(** The severity computed beside the events that are ready is the highest
    priority, the least number, among them. *)
Lemma observeEvents_severity p events fires s p' fires' s' :
  observeEvents p events fires s = (p', fires', s') →
  (∀ l, l ∈ fires → s ≤ Event.Severity (ev p l)) →
  (∀ x, Event.Severity (ev p' x) = Event.Severity (ev p x)) ∧ p_inhibit p' = p_inhibit p ∧
  p_fires p' = p_fires p ∧ p_queue p' = p_queue p ∧
  (∀ l, l ∈ fires' → s' ≤ Event.Severity (ev p l)) ∧
  (s' = s ∨ ∃ l, l ∈ fires' ∧ Event.Severity (ev p l) = s') ∧ (∀ l, l ∈ fires → l ∈ fires').
Proof.
  revert p fires s. induction events as [|l events IH]; intros p fires s; cbn [observeEvents].
  { intros [= <- <- <-] Hf. split_and!; auto. }
  destruct (observeEvent_frame p l) as (Hsev & [= _ Hinh _] & Hfi & Hq).
  destruct (observeEvent p l) as [p1 ready]. cbn [fst] in *. intros Ho Hf.
  destruct ready.
  - rewrite Hsev in Ho. set (s1 := if _ <? s then _ else s) in Ho.
    assert (s1 ≤ s ∧ s1 ≤ Event.Severity (ev p l) ∧ (s1 = s ∨ s1 = Event.Severity (ev p l)))
      as (Hs1 & Hs2 & Hs3) by (unfold s1; destruct (Z.ltb_spec (Event.Severity (ev p l)) s); lia).
    clearbody s1. eapply IH in Ho as (G1 & G2 & G3 & G4 & G5 & G6 & G7).
    + setoid_rewrite Hsev in G1. setoid_rewrite Hsev in G5. setoid_rewrite Hsev in G6.
      split_and!; [done|congruence..|done| |intros x Hx; apply G7; set_solver].
      destruct G6 as [->|?]; [|by right]. destruct Hs3 as [->| ->]; [by left|].
      right. exists l. split; [apply G7; set_solver | done].
    + intros x. rewrite Hsev. intros [Hx%Hf| ->%list_elem_of_singleton]%elem_of_app; lia.
  - eapply IH in Ho as (G1 & G2 & G3 & G4 & G5 & G6 & G7).
    + setoid_rewrite Hsev in G1. setoid_rewrite Hsev in G5. setoid_rewrite Hsev in G6.
      split_and!; done || congruence.
    + intros x. rewrite Hsev. auto.
Qed.

(** Under inhibition, of a batch of events that are ready only those of the
    highest priority fire, in their order: handling the batch is observing it
    and then firing exactly these. *)
Theorem handleEvent_inhibits p events p1 ready s :
  p_inhibit p = true → observeEvents p events [] SeverityLowest = (p1, ready, s) →
  handleEvent p events = foldl fireEvent p1 (filter (λ l, Event.Severity (ev p l) ≤ s) ready) ∧
  (∀ l, l ∈ ready → s ≤ Event.Severity (ev p l)) ∧
  (s = SeverityLowest ∨ ∃ l, l ∈ ready ∧ Event.Severity (ev p l) = s) ∧
  p_fires p1 = p_fires p ∧ p_queue p1 = p_queue p.
Proof.
  intros Hi Ho. destruct (observeEvents_severity _ _ _ _ _ _ _ Ho) as (G1 & G2 & G3 & G4 & G5 & G6 & _);
    [set_solver|]. split_and!; try done. unfold handleEvent. rewrite Ho.
  rewrite inhibitEvent_filter by congruence. f_equal. apply list_filter_iff. intros x. by rewrite G1.
Qed.

(** Without inhibition every event that is ready fires. *)
Theorem handleEvent_fires_all p events p1 ready s :
  p_inhibit p = false → observeEvents p events [] SeverityLowest = (p1, ready, s) →
  handleEvent p events = foldl fireEvent p1 ready.
Proof.
  intros Hi Ho. unfold handleEvent. rewrite Ho.
  destruct (observeEvents_severity _ _ _ _ _ _ _ Ho) as (_ & G2 & _); [set_solver|].
  rewrite Hi in G2. clear Ho. revert p1 G2. induction ready as [|l ready IH]; intros p1 G2; [done|].
  cbn [inhibitEvent foldl]. rewrite G2. cbn [andb]. apply IH.
  destruct (fireEvent_severity p1 l 0%nat) as [_ [= _ -> _]]. done.
Qed.

(** *** The for-duration *)

(** The time since when the condition of an event holds: the first evaluation
    of its pending predecessor, or this evaluation. *)
Definition since p (e : AlertCurEvent) : Z :=
  match p_pendings p !! Event.Hash e with
  | Some pre => Event.FirstEvalTime (ev p pre)
  | None => Event.LastEvalTime e
  end.

Lemma ev_update_own p m k l t :
  Event.LastEvalTime (ev p l) = t →
  Event.LastEvalTime (ev (p <| p_heap := UpdateLastEvalTime m k t (p_heap p) |>) l) = t.
Proof.
  intros Ht. unfold UpdateLastEvalTime. destruct (m !! k) as [l0|]; [|by unfold ev in *; rsimp].
  unfold ev in *. rsimp. destruct (decide (l0 = l)) as [->|Hne].
  - rewrite lookup_alter_eq. destruct (p_heap p !! l); simpl in *; [by rsimp|done].
  - by rewrite lookup_alter_ne.
Qed.

(** Noting the event for recovery keeps the tables and the times the
    for-duration depends on. *)
Lemma observe_recover p l e :
  p_heap p !! l = Some e →
  let p1 := match emap_Get (p_pendingsUseByRecover p) (Event.Hash e) with
            | Some _ => p <| p_heap := UpdateLastEvalTime (p_pendingsUseByRecover p) (Event.Hash e)
                                         (Event.LastEvalTime e) (p_heap p) |>
            | None => p <| p_pendingsUseByRecover := emap_Set (p_pendingsUseByRecover p) (Event.Hash e) l |>
            end in
  frame p1 = frame p ∧ p_pendings p1 = p_pendings p ∧ is_Some (p_heap p1 !! l) ∧
  (∀ x, Event.FirstEvalTime (ev p1 x) = Event.FirstEvalTime (ev p x)) ∧
  Event.LastEvalTime (ev p1 l) = Event.LastEvalTime e.
Proof.
  intros He p1. unfold p1, frame. destruct (emap_Get _ _); rsimp; split_and!; try done.
  - rewrite <- elem_of_dom. unfold UpdateLastEvalTime.
    case_match; rewrite ?dom_alter_L; apply elem_of_dom; by eexists.
  - intros x. apply ev_update_field. intros e'. by rsimp.
  - apply ev_update_own. by rewrite (ev_Some _ _ _ He).
  - unfold ev. rsimp. by rewrite He.
Qed.

Lemma observeEvent_ready p l e :
  p_heap p !! l = Some e →
  (observeEvent p l).2 =
    ((Rule.PromForDuration (p_rule p) =? 0) ||
     (Rule.PromForDuration (p_rule p) <=?
        i64 (i64 (Event.LastEvalTime e - since p e) + p_PromEvalInterval p))).
Proof.
  intros He. unfold observeEvent, since. rewrite (ev_Some _ _ _ He).
  set (p1 := match emap_Get (p_pendingsUseByRecover p) _ with Some _ => _ | None => _ end).
  destruct (observe_recover p l e He) as (E1 & E2 & E3 & E4 & E5). fold p1 in E1, E2, E3, E4, E5.
  clearbody p1. injection E1 as Er Ei Ep. set (p2 := modify p1 l _).
  assert (p_rule p2 = p_rule p ∧ p_pendings p2 = p_pendings p ∧ is_Some (p_heap p2 !! l) ∧
    (∀ x, Event.FirstEvalTime (ev p2 x) = Event.FirstEvalTime (ev p x)) ∧
    Event.LastEvalTime (ev p2 l) = Event.LastEvalTime e ∧
    Event.PromEvalInterval (ev p2 l) = p_PromEvalInterval p) as (F1 & F2 & F3 & F4 & F5 & F6).
  { unfold p2. split_and!; [unfold modify; by rsimp..| | | |].
    - by rewrite <- elem_of_dom, modify_dom, elem_of_dom.
    - intros x. rewrite ev_modify_field by (intros e'; by rsimp). auto.
    - rewrite ev_modify_field by (intros e'; by rsimp). done.
    - rewrite ev_modify by done. by rsimp. }
  clearbody p2. rewrite F1. destruct (Rule.PromForDuration (p_rule p) =? 0); [done|]. cbn [orb].
  unfold emap_Get. rewrite F2. destruct (p_pendings p !! Event.Hash e) as [pre|]; cbn [snd]; rsimp.
  - rewrite F1. rewrite (ev_update_field Event.FirstEvalTime) by (intros e'; by rsimp).
    rewrite (ev_update_field Event.PromEvalInterval) by (intros e'; by rsimp).
    rewrite ev_update_own by done. by rewrite F4, F5, F6.
  - unfold ev at 1 3. rsimp. fold (ev (modify p2 l (λ e0, e0 <| Event.FirstEvalTime := Event.LastEvalTime e0 |>)) l).
    rewrite !ev_modify by done. rsimp. rewrite F5, F6. unfold modify. rsimp. by rewrite F1.
Qed.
□ □ □
#### [Required action]
Go to the line in the material above that contains "Lemma ev_update_own p" and copy exactly from there through the line that contains "- intros x. apply", stopping after it.

#### [Exercise result]
Lemma ev_update_own p m k l t :
  Event.LastEvalTime (ev p l) = t →
  Event.LastEvalTime (ev (p <| p_heap := UpdateLastEvalTime m k t (p_heap p) |>) l) = t.
Proof.
  intros Ht. unfold UpdateLastEvalTime. destruct (m !! k) as [l0|]; [|by unfold ev in *; rsimp].
  unfold ev in *. rsimp. destruct (decide (l0 = l)) as [->|Hne].
  - rewrite lookup_alter_eq. destruct (p_heap p !! l); simpl in *; [by rsimp|done].
  - by rewrite lookup_alter_ne.
Qed.

(** Noting the event for recovery keeps the tables and the times the
    for-duration depends on. *)
Lemma observe_recover p l e :
  p_heap p !! l = Some e →
  let p1 := match emap_Get (p_pendingsUseByRecover p) (Event.Hash e) with
            | Some _ => p <| p_heap := UpdateLastEvalTime (p_pendingsUseByRecover p) (Event.Hash e)
                                         (Event.LastEvalTime e) (p_heap p) |>
            | None => p <| p_pendingsUseByRecover := emap_Set (p_pendingsUseByRecover p) (Event.Hash e) l |>
            end in
  frame p1 = frame p ∧ p_pendings p1 = p_pendings p ∧ is_Some (p_heap p1 !! l) ∧
  (∀ x, Event.FirstEvalTime (ev p1 x) = Event.FirstEvalTime (ev p x)) ∧
  Event.LastEvalTime (ev p1 l) = Event.LastEvalTime e.
Proof.
  intros He p1. unfold p1, frame. destruct (emap_Get _ _); rsimp; split_and!; try done.
  - rewrite <- elem_of_dom. unfold UpdateLastEvalTime.
    case_match; rewrite ?dom_alter_L; apply elem_of_dom; by eexists.
  - intros x. apply ev_update_field. intros e'. by rsimp.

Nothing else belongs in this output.